Cuando en materia de evolución se menciona a Lamarck pensamos inmediatamente en jirafas estirando el cogote. En casi todos los libros de texto escolares, y también universitarios, éste aparece como “el” ejemplo de las ideas lamarckianas (justamente por eso no las repetiré acá). Lo llamativo es que en su libro, Filosofía Zoológica, publicado en 1909, Lamarck no les dedica a las jirafas ni un capítulo, ni siquiera varias páginas, sino apenas un breve párrafo:

“Relativamente a los hábitos, es curioso observar el producto en la forma particular y talla de la jirafa. Se sabe que este animal, el más alto de los mamíferos, vive en el interior de África, donde el hábitat árido y sin praderas lo obliga a ramonear de los árboles. De este hábito, sostenido por mucho tiempo, en todos los individuos de su raza, resultó que sus patas delanteras se han vuelto más largas que las de atrás, y que su cuello se ha alargado de tal manera, que el animal, sin alzarse sobre las patas traseras, levanta su cabeza y alcanza con ella a seis metros de altura.”

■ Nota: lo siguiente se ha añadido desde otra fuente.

Lemma py_slice_first {A : Type} (l : list A) :
  (3 <= length l)%nat ->
  df_functions_grid.py_slice (Z.of_nat 0 - 1) (Z.of_nat 0 + 2) l = [].
Proof.
  intros Hl. unfold df_functions_grid.py_slice.
  change (Z.of_nat 0 - 1)%Z with (-1)%Z. change (Z.of_nat 0 + 2)%Z with 2%Z.
  change (2 <? 0)%Z with false. change (-1 <? 0)%Z with true. cbv beta iota.
  rewrite Z.min_l by lia. rewrite Z.max_r by lia.
  replace (Z.to_nat (2 - (-1 + Z.of_nat (length l)))) with 0%nat by lia.
  reflexivity.
Qed.

Lemma nth_firstn_skipn {A : Type} (l : list A) (k n i : nat) (d : A) :
  (i < n)%nat -> nth i (firstn n (skipn k l)) d = nth (k + i) l d.
Proof.
  intros Hi. rewrite nth_firstn.
  destruct (Nat.ltb_spec i n); [| lia]. apply nth_skipn.
Qed.

Lemma In_firstn_skipn {A : Type} (n k : nat) (l : list A) (x : A) :
  In x (firstn n (skipn k l)) -> In x l.
Proof.
  intros Hin.
  rewrite <- (firstn_skipn k l). apply in_or_app. right.
  rewrite <- (firstn_skipn n (skipn k l)). apply in_or_app. left. exact Hin.
Qed.

(** X23: the 3x3 block WRF3D cuts around the grid point (yid, xid) of a
    rectangular field.  For a point inside the grid the block has three rows
    of three cells, cell (i, j) being the cell (yid-1+i, xid-1+j) of the
    field.  For a point on the first row of a grid of three or more rows the
    block has no row at all, and for a point on the first column of a grid
    of three or more columns every row of the block is empty: the bound -1
    of the slice counts from the end. *)
Theorem grid_block (field : list (list R)) (rows cols yid xid : nat) :
  length field = rows -> Forall (fun r => length r = cols) field ->
  (yid < rows)%nat -> (xid < cols)%nat ->
  ((1 <= yid)%nat -> (yid + 2 <= rows)%nat ->
   (1 <= xid)%nat -> (xid + 2 <= cols)%nat ->
   length (df_functions_grid.block field yid xid) = 3%nat /\
   forall i j, (i < 3)%nat -> (j < 3)%nat ->
     length (nth i (df_functions_grid.block field yid xid) []) = 3%nat /\
     nth j (nth i (df_functions_grid.block field yid xid) []) 0
     = nth (xid - 1 + j) (nth (yid - 1 + i) field []) 0) /\
  (yid = 0%nat -> (3 <= rows)%nat ->
   df_functions_grid.block field yid xid = []) /\
  (xid = 0%nat -> (3 <= cols)%nat ->
   Forall (fun r => r = []) (df_functions_grid.block field yid xid)).
Proof.
  intros Hrows Hcols Hy Hx. split; [| split].
  - intros Hy1 Hy2 Hx1 Hx2. unfold df_functions_grid.block.
    rewrite (py_slice_inside yid field) by lia.
    assert (Hlen : length (firstn 3 (skipn (yid - 1) field)) = 3%nat)
      by (rewrite length_firstn, length_skipn; lia).
    split; [rewrite length_map; exact Hlen |].
    intros i j Hi Hj.
    rewrite (nth_map_in _ _ i [] []) by (rewrite Hlen; exact Hi).
    rewrite nth_firstn_skipn by exact Hi.
    assert (Hr : length (nth (yid - 1 + i) field []) = cols).
    { rewrite Forall_forall in Hcols. apply Hcols. apply nth_In. lia. }
    rewrite py_slice_inside by lia.
    split; [rewrite length_firstn, length_skipn; lia |].
    apply nth_firstn_skipn. exact Hj.
  - intros -> Hr. unfold df_functions_grid.block.
    rewrite py_slice_first by lia. reflexivity.
  - intros -> Hc. unfold df_functions_grid.block.
    apply Forall_forall. intros r Hin. apply in_map_iff in Hin.
    destruct Hin as (r0 & Hr0 & Hin). subst r.
    apply py_slice_first.
    assert (Hin0 : In r0 field).
    { unfold df_functions_grid.py_slice in Hin.
      apply In_firstn_skipn in Hin. exact Hin. }
    rewrite Forall_forall in Hcols. rewrite (Hcols r0 Hin0). exact Hc.
Qed.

¿Tanta identificación con las jirafas por esto? Parece que sí. De hecho Lamarck le dedica mucha más atención y detalle a otros casos, como por ejemplo el de los perezosos. Pero no ahondaré en ese caso ahora; será tema de otra gragea.


Pablo Otero



Comentarios

  1. Lamarck y las abejas

    Todo lo que leí sobre Lamarck fueron textos burlones que sirven para reforzar las geniales ideas de Darwin. ¿Ningún aporte de Lamarck fue bueno? ¿Ni siquiera considerando el medio creacionista en el que desarrolló sus ideas?

    Alguien me contó -no sé si será cierto- que las abejas tienen el mismo ADN (bueno, no idéntico, se entiende, pero... en fin... eso...) pero que serán zánganos, obreras o reina según la comida que tengan a disposición. Esto es muy curioso, porque un cambio ambiental cambia la expresión genética a lo largo de la vida de un único individuo y eso era, más o menos, lo que sostenía Lamarck, ¿no?

    También leí por ahí o allá que la epigenética también podría responder a cambios ambientales. ¿Es cierto? Pero de epigenética entiendo menos que de abejas. Sólo sé que la primera no pica. Algún alma caritativa que haga luz en medio de mi oscuridad?

    Felicitaciones Pablo por rescatar el blog, una herramienta que, aunque me tachen de antiguo, me parece muy superior a las usuales.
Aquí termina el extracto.